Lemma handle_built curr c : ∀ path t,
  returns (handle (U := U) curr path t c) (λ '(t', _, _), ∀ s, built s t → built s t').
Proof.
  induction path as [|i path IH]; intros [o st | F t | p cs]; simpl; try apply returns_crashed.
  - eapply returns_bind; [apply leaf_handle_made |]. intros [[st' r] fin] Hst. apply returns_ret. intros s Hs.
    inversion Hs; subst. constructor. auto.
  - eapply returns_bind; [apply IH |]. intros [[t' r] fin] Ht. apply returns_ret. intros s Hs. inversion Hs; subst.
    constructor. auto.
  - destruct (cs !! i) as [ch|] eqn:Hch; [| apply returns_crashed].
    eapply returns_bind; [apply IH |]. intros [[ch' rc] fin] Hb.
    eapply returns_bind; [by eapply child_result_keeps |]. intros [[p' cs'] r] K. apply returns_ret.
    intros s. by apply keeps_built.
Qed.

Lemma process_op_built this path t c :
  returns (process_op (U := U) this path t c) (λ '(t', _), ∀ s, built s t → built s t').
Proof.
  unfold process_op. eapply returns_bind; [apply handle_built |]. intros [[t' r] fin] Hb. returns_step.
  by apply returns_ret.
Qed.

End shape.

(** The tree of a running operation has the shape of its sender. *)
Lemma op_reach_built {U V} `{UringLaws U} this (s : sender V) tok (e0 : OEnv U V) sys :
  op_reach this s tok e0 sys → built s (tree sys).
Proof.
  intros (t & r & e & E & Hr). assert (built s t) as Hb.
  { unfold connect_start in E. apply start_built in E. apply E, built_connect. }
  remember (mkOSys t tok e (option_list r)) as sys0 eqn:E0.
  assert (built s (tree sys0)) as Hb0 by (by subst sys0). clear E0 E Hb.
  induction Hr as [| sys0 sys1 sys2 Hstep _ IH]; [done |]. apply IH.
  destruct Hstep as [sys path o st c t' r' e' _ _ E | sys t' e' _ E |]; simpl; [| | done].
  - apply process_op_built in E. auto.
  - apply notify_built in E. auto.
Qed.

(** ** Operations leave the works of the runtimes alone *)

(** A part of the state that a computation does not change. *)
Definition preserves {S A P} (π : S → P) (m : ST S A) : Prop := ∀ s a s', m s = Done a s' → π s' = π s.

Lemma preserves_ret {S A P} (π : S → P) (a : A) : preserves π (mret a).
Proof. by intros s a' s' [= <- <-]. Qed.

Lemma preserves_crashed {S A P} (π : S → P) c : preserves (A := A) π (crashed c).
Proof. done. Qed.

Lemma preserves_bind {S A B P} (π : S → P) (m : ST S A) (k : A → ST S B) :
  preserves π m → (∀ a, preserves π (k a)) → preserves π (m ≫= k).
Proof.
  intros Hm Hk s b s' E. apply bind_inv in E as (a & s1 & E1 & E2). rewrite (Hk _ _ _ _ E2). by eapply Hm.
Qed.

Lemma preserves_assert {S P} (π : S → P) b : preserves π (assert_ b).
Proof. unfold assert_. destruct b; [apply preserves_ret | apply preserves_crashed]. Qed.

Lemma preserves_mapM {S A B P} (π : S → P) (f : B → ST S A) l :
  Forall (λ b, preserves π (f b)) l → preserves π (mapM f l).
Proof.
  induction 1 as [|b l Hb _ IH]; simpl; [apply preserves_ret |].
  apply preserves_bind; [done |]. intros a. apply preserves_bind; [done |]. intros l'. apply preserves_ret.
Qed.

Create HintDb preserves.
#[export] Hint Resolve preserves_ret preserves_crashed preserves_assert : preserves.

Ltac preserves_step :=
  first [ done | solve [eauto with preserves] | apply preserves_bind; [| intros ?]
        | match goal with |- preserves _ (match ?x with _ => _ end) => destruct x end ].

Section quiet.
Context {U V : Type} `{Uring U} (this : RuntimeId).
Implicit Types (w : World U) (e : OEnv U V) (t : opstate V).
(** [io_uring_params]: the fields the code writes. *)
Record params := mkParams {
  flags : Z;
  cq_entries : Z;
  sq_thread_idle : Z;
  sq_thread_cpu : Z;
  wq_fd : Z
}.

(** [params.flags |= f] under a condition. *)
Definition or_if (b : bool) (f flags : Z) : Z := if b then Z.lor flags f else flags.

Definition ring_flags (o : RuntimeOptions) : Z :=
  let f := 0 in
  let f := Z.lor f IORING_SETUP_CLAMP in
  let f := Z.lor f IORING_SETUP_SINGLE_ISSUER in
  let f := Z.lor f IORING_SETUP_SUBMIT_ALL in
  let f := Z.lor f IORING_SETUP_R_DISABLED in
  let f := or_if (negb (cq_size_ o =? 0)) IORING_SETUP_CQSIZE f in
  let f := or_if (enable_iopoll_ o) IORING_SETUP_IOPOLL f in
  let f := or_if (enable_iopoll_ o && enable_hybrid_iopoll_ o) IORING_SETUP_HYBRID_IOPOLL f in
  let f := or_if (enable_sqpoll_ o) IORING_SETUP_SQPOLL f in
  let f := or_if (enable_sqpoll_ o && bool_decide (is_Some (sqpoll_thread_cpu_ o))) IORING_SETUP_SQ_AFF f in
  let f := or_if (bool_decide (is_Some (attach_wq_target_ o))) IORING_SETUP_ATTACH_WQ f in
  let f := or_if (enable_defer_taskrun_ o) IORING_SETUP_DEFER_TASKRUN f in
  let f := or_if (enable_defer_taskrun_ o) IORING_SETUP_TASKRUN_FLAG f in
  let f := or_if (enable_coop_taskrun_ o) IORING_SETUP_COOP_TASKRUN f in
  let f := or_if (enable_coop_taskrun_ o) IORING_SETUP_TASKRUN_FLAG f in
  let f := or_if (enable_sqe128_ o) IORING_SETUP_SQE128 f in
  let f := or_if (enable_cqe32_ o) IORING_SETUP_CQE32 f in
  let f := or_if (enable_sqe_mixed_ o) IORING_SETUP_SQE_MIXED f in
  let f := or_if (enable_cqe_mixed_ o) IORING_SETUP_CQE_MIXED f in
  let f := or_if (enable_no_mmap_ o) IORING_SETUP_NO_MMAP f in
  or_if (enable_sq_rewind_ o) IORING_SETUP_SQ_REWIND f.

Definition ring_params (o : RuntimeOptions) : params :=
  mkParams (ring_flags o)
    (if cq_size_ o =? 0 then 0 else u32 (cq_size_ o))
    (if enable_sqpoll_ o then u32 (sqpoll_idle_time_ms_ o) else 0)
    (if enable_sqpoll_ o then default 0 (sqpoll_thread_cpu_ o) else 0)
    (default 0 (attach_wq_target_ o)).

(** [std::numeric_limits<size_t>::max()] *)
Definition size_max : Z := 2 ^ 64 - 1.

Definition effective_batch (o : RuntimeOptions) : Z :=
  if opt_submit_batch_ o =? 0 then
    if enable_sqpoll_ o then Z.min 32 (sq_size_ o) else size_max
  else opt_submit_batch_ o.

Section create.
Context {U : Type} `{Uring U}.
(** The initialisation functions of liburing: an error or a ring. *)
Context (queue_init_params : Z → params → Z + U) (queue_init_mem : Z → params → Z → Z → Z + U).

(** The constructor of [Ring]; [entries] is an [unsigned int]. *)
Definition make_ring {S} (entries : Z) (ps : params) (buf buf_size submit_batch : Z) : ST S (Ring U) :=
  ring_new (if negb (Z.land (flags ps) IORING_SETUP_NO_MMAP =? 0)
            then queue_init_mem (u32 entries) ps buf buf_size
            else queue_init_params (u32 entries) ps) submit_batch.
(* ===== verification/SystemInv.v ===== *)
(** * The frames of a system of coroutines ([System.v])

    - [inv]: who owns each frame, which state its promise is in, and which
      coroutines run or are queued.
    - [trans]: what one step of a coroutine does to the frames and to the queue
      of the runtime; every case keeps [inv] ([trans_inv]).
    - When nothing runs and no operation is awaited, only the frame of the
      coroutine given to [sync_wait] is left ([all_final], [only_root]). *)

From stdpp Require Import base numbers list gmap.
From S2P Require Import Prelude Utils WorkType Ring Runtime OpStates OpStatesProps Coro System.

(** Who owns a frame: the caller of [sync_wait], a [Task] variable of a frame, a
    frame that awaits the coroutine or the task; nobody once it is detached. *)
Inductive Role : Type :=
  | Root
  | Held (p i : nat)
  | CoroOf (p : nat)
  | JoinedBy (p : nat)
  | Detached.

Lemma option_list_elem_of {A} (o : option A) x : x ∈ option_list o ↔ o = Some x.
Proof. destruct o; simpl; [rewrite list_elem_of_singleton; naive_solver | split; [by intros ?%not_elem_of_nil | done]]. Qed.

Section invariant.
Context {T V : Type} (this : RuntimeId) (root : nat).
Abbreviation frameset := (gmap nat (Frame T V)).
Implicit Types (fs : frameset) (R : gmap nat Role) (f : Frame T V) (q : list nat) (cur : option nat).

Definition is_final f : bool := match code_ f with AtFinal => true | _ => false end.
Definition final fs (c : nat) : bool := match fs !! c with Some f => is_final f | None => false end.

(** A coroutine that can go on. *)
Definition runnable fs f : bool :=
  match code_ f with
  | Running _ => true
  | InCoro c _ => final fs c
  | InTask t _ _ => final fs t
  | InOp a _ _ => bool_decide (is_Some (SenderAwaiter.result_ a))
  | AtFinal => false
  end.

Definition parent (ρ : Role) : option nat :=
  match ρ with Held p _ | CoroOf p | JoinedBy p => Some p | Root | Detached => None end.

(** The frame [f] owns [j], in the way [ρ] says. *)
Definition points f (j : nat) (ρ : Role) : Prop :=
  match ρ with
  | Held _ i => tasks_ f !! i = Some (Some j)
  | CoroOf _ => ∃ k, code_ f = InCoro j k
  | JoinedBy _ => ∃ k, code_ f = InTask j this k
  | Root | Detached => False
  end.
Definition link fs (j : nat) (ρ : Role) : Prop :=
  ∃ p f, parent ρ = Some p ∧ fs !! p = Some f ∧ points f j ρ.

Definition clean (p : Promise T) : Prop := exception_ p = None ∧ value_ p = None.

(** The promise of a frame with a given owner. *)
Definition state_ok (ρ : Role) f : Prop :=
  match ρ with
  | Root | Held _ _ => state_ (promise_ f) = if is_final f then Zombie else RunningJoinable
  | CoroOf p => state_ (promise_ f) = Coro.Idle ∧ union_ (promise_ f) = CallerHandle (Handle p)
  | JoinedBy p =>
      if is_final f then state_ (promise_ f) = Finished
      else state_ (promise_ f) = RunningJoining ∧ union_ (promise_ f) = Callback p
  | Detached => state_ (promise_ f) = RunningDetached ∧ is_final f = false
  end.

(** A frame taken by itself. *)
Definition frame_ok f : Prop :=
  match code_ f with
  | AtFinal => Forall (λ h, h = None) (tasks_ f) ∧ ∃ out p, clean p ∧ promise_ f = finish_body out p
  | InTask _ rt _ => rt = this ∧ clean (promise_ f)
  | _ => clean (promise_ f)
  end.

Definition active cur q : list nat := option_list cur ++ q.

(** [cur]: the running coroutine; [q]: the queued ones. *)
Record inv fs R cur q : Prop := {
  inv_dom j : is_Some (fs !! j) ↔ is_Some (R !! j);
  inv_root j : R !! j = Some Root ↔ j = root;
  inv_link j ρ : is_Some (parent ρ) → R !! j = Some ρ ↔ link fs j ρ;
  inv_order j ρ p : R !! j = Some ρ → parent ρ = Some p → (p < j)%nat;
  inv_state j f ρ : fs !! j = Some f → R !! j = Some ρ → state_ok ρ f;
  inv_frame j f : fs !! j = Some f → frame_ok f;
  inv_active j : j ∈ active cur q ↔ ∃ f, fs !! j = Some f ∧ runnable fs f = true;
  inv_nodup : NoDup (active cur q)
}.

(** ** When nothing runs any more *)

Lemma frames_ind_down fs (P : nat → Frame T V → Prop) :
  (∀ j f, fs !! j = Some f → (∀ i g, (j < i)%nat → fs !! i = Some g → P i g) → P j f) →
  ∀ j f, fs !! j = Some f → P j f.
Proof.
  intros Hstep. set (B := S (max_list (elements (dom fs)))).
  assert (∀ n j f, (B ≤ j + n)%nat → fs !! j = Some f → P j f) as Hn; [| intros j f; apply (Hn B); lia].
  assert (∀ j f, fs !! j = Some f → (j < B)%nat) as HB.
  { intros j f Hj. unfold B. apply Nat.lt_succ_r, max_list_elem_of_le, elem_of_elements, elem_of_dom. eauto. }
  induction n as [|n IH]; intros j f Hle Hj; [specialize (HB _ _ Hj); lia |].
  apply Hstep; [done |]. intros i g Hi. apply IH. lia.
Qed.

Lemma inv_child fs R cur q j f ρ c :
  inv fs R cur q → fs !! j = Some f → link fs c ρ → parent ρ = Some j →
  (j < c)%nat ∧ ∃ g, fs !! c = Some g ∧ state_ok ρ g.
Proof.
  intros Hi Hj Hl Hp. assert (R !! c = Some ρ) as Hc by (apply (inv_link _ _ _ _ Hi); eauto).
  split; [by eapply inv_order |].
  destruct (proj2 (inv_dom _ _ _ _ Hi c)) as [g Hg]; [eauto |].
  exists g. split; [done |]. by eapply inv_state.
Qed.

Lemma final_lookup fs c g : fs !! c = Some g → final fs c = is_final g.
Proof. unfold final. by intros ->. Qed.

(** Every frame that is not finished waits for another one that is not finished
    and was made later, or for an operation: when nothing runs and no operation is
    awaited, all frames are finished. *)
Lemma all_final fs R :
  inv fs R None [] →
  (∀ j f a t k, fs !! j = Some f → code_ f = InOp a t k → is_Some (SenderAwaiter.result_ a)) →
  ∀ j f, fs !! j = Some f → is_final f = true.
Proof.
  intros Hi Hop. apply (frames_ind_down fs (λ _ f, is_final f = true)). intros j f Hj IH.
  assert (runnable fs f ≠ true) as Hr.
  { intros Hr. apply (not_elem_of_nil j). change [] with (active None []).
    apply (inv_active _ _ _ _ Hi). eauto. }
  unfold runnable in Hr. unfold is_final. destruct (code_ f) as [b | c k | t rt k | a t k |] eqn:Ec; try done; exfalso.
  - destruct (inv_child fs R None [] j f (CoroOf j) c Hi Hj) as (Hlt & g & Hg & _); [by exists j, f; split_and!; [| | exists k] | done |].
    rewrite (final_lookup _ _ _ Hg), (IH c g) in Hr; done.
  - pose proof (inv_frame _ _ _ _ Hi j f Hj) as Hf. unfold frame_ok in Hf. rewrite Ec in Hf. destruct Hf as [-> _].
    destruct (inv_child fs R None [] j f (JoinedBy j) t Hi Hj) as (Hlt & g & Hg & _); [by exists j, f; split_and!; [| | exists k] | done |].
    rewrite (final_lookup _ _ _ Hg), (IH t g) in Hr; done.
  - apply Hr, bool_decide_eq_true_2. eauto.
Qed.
_ _ _ _
Go through the entries above and copy each line holding the string "frameset".

### EXPECTED ANSWER
Abbreviation frameset := (gmap nat (Frame T V)).
Implicit Types (fs : frameset) (R : gmap nat Role) (f : Frame T V) (q : list nat) (cur : option nat).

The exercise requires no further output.